In a fighting game where every moment matters, becoming unhittable for even that small of a time frame was a huge deal.

It was potentially a game-breaker that would make a player impossible to beat, except for the fact that this flaw had a catch: It was relatively difficult pull off with accuracy or consistency due to the strict timing and additional dexterity required by the user wishing to perform it.

This meant that the majority of the game’s userbase—the casual, just-for-fun types—never bothered with trying to learn how to roll cancel. In fact, most people playing the game probably never knew about it in the first place. As a result, roll canceling started off as a curiosity in a game that featured a ton of other strategy options available for players to explore.

But as more and more players got better at the game and entered cash tournaments, roll canceling became bigger factor. Though it was difficult to perform, it was still a skill that could be learned, then mastered. Players who spent serious time with the game, the ones who put winning as their top priority, really took it to heart. They wanted to squeeze out every single advantage they could out of the game to help them win tournaments and the prize money that came with it.

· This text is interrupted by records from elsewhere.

(** Neighbouring numbers are consecutive, and an ellipsis stands between two
    numbers with at least one page between them. *)
Fixpoint gaps_marked (l : list Pagination.token) : bool :=
  match l with
  | [] => true
  | Pagination.Dots :: _ => false
  | Pagination.PageNo a :: rest =>
      match rest with
      | [] => true
      | Pagination.PageNo b :: _ => (b =? a + 1) && gaps_marked rest
      | Pagination.Dots :: rest' =>
          match rest' with
          | Pagination.PageNo b :: _ => (a + 1 <? b) && gaps_marked rest'
          | _ => false
          end
      end
  end.

Definition is_current (i : Pagination.item) : bool :=
  match i with
  | Pagination.PageLink _ _ c => c
  | Pagination.Ellipsis => false
  end.

End PageWindow.

(* ===================================================================== *)
(** * Reading the dashboard                                               *)
(* ===================================================================== *)

Module Shown.

(** [a] was created no earlier than [b]. *)
Definition not_older (a b : Product) : Prop := createdAt b <= createdAt a.

(** Whether a record was created between the start of the oldest weekly
    window and the end of the newest one. *)
Definition in_series_span (LocalTZA : Z -> bool -> Z) (now : Z) (p : Product)
  : bool :=
  (Dashboard.weekStart LocalTZA now 11 <=? createdAt p)
  && (createdAt p <=? Dashboard.weekEnd LocalTZA now 0).

End Shown.

(* ===================================================================== *)
(** * Sequences of requests to the server actions                         *)
(* ===================================================================== *)

Module Requests.

(** A call of one of the two server actions, by a user. *)
Inductive request : Type :=
| Create (user_id : string) (env : Actions.PrismaEnv) (formData : Actions.FormData)
| Delete (user_id : string) (formData : Actions.FormData).

Section Run.
Variable StringToNumber : string -> JS.number.
Variable zod4 : bool.

(** The product table after a request. *)
Definition handle (db : Prisma.table) (r : request) : Prisma.table :=
  match r with
  | Create user_id env formData =>
      snd (Actions.createProduct StringToNumber zod4 user_id env formData db)
  | Delete user_id formData =>
      snd (Actions.deleteProduct user_id formData db)
  end.

(** The product table after a sequence of requests on an empty table. *)
Definition run (requests : list request) : Prisma.table :=
  fold_left handle requests [].
End Run.

(** The SKU a form asks for: none when the field is missing or empty. *)
Definition sku_of (formData : Actions.FormData) : option string :=
  match Actions.formData_get formData "sku" with
  | Actions.VString s => if String.eqb s EmptyString then None else Some s
  | _ => None
  end.

End Requests.


(* ===================================================================== *)
(** * Stock classification and breakdown                                  *)
(* ===================================================================== *)

Ltac zbool :=
  repeat match goal with
  | H : (_ && _) = true |- _ => apply andb_true_iff in H; destruct H
  | H : (_ && _) = false |- _ => apply andb_false_iff in H
  | H : (_ || _) = true |- _ => apply orb_true_iff in H
  | H : negb _ = true |- _ => apply negb_true_iff in H
  | H : negb _ = false |- _ => apply negb_false_iff in H
  | H : (_ =? _) = true |- _ => apply Z.eqb_eq in H
  | H : (_ =? _) = false |- _ => apply Z.eqb_neq in H
  | H : (_ <=? _) = true |- _ => apply Z.leb_le in H
  | H : (_ <=? _) = false |- _ => apply Z.leb_gt in H
  | H : (_ <? _) = true |- _ => apply Z.ltb_lt in H
  | H : (_ <? _) = false |- _ => apply Z.ltb_ge in H
  | H : (_ >? _) = true |- _ => rewrite Z.gtb_ltb in H
  | H : (_ >? _) = false |- _ => rewrite Z.gtb_ltb in H
  | H : (_ >=? _) = true |- _ => rewrite Z.geb_leb in H
  | H : (_ >=? _) = false |- _ => rewrite Z.geb_leb in H
  end.
Lemma read_string_escape : forall s rest,
  read_string (escape s ++ String dquote rest) = Some (s, rest).
Proof.
  induction s as [|c s IH]; intro rest.
  - reflexivity.
  - cbn [escape]. rewrite string_app_assoc, read_string_escape_char, IH.
    reflexivity.
Qed.

Lemma read_string_quote : forall s rest,
  quote s ++ rest = String dquote (escape s ++ String dquote rest).
Proof.
  intros s rest. unfold quote. cbn [append]. now rewrite string_app_assoc.
Qed.

(** *** Dispatch on the first character *)

Lemma skip_ws_start : forall c r, is_ws c = false -> skip_ws (String c r) = String c r.
Proof. intros c r H. cbn [skip_ws]. now rewrite H. Qed.

Lemma read_value_string : forall f r,
  read_value (S f) (String dquote r)
  = match read_string r with
    | Some (text, rest) => Ok (VStr text, rest)
    | None => Err (JSONDecodeError "invalid string")
    end.
Proof. reflexivity. Qed.

Lemma read_value_array : forall f r,
  read_value (S f) (String "[" r)
  = match skip_ws r with
    | String c' rest as r' =>
        if Ascii.eqb c' "]" then Ok (VList [], rest)
        else match read_items f r' with
             | Ok (l, rest) => Ok (VList l, rest)
             | Err e => Err e
             end
    | EmptyString => Err (JSONDecodeError "unexpected end of data")
    end.
Proof. reflexivity. Qed.

Lemma read_value_object : forall f r,
  read_value (S f) (String "{" r)
  = match skip_ws r with
    | String c' rest as r' =>
        if Ascii.eqb c' "}" then Ok (VDict [], rest)
        else match read_members f r' with
             | Ok (m, rest) => Ok (VDict (dict_of_members m), rest)
             | Err e => Err e
             end
    | EmptyString => Err (JSONDecodeError "unexpected end of data")
    end.
Proof. reflexivity. Qed.

Lemma number_start : forall c,
  c = "-"%char \/ is_digit c = true ->
  is_ws c = false /\ Ascii.eqb c "]" = false /\
  forall f r, read_value (S f) (String c r) = read_number (String c r).
Proof.
  intros [[] [] [] [] [] [] [] []] [H|H];
    try discriminate H; repeat split; reflexivity.
Qed.

Lemma Z_to_dec_head : forall z rest,
  exists c r,
    Z_to_dec z ++ rest = String c r /\ (c = "-"%char \/ is_digit c = true).
Proof.
  intros [|p|p] rest.
  - exists "0"%char, rest. split; [reflexivity | now right].
  - destruct (N_to_dec_head p rest) as (c & r & Hhead & Hdig & _).
    exists c, r. split; [exact Hhead | now right].
  - eexists _, _. split; [reflexivity | now left].
Qed.

Lemma read_value_number : forall f z rest,
  int_in_range z = true ->
  number_stop rest = true ->
  read_value (S f) (Z_to_dec z ++ rest) = Ok (VInt z, rest).
Proof.
  intros f z rest Hrange Hstop.
  destruct (Z_to_dec_head z rest) as (c & r & Hhead & Hstart).
  destruct (number_start c Hstart) as (_ & _ & Hread).
  rewrite <- (read_number_print z rest Hrange Hstop), Hhead. apply Hread.
Qed.

Lemma read_value_word : forall f rest,
  read_value (S f) ("null" ++ rest) = Ok (VNone, rest) /\
  read_value (S f) ("true" ++ rest) = Ok (VBool true, rest) /\
  read_value (S f) ("false" ++ rest) = Ok (VBool false, rest).
Proof.
  intros f rest. repeat split; cbn; unfold expect; simpl;
    rewrite Nat.sub_0_r, substring_all; now destruct rest.
Qed.

(** What is written for a value starts with a character that is neither
    white space nor a closing bracket. *)
Lemma print_head : forall v tail,
  serializable v = true ->
  exists c r,
    print v ++ tail = String c r /\ is_ws c = false /\ Ascii.eqb c "]" = false.
Proof.
  intros v tail Hs. destruct v as [|[]|z|s|oid|l|l|d];
    try discriminate Hs;
    try (eexists _, _; repeat split; reflexivity).
  destruct (Z_to_dec_head z tail) as (c & r & Hhead & Hstart).
  destruct (number_start c Hstart) as (Hws & Hclose & _).
  exists c, r. auto.
Qed.

(** *** Arrays and objects *)

Lemma join_cons : forall sep x y l,
  join sep (x :: y :: l) = x ++ sep ++ join sep (y :: l).
Proof. reflexivity. Qed.

Lemma read_items_print : forall l,
  l <> [] ->
  Forall reads_back l ->
  forallb serializable l = true ->
  forallb well_formed l = true ->
  forall fuel rest,
    (String.length (join "," (map print l)) + 1 < fuel)%nat ->
    read_items fuel (join "," (map print l) ++ String "]" rest)
    = Ok (map as_json l, rest).
Proof.
  induction l as [|x l IH]; intros Hne Hall Hser Hwf fuel rest Hfuel;
    [congruence|].
  inversion Hall as [|? ? Hx Hl]; subst.
  cbn [forallb] in Hser, Hwf.
  apply andb_true_iff in Hser. destruct Hser as [Hsx Hsl].
  apply andb_true_iff in Hwf. destruct Hwf as [Hwx Hwl].
  destruct fuel as [|f]; [lia|].
  destruct l as [|y l].
  - cbn [map join] in *. cbn [read_items].
    rewrite (Hx Hsx Hwx f (String "]" rest)) by (try reflexivity; lia).
    reflexivity.
  - cbn [map] in *. rewrite join_cons in *.
    rewrite string_length_app in Hfuel. cbn [String.length append] in Hfuel.
    rewrite !string_app_assoc. cbn [append]. cbn [read_items].
    rewrite (Hx Hsx Hwx f) by (try reflexivity; lia).
    cbn [skip_ws]. change (is_ws ",") with false. cbv iota.
    change (Ascii.eqb "," ",") with true. cbv iota.
    rewrite (IH ltac:(discriminate) Hl Hsl Hwl f rest) by lia.
    reflexivity.
Qed.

Within a few short years, roll canceling had become a part of basic game strategy and an essential part of a player’s bag of tricks, if they wanted to win in high-level competition.

In the world of fighting games, the highest level of competition you can get is the Evolution Fighting Game Championships, the fighting game community equivalent to the WFTDA Championships, Roller Derby World Cup, and Pro Roller Derby Invitational put together. To put the magnitude of the event in perspective, this year’s Evo in Las Vegas saw over 3,000 entrants hailing from over a dozen countries fight in six games for over $100,000 in purse money. Nearly 100,000 people watched the finals streaming live over the Internet.

It’s kind of a big deal.

In 2004, I took my shot at Evo championship glory in Capcom vs. SNK 2. At the time it was a big part of my life; so much so that I maintained a blog about the game, covered (and played in) local tournaments, wrote critical articles, uncovered game loopholes, and filmed matches for educational-slash-entertainment purposes.2

Anyway, I was stoked to see the best players in the world play in the hottest fighting games. Fans of fighters like playing them, but they also enjoy watching them played at their best. You get it all, really: The dramathe upsets, and the impossible comebacks. When something insane happens in front of thousands of people, they’ll react to it with the same ferocity and passion as they would with their favorite sports team. It’s competition in its purest form.

However, there was an elephant in the room: The roll canceling flaw in CvS2. The year 2004 was probably the first one where the majority of top players in the tournament were proficient at it. Adding to this was the largest number of Japanese players at the tournament to date, who were seemingly all good at it.

As the tournament got underway, it soon became apparent what effect the flaw had on super-level competition: It slowed the game down.

And I mean way, waaaaay down.

In matches with two roll-canceling players, both understood that any potential attack attempt, if not made safely, could result in an unstoppable roll-canceled counter and a lot of their character’s life bar going bye-bye. An attacking, aggressive style of play would have risked them elimination, so they were forced to instead played passively, preferring their opponent made the first move and bait them into a roll-canceled counter-attack.

Defense and retreat was the strategy du jour. As players were eliminated and the stakes got higher, the slowness got worse. Passive moments during matches began turning into noticable moments of pause with players staring each other down. This got so bad, there were sequences where both players stood back and did nothing for a few seconds—an absolute eternity in fighting games.

Now, fighting games aren’t exactly what you’d call a spectator sport. But everyone around the world who came to the Evo finals were certainly fans of fighting games, and it wasn’t unreasonable for them to expect to see fighting going on all the time. Not… uh, non-fighting.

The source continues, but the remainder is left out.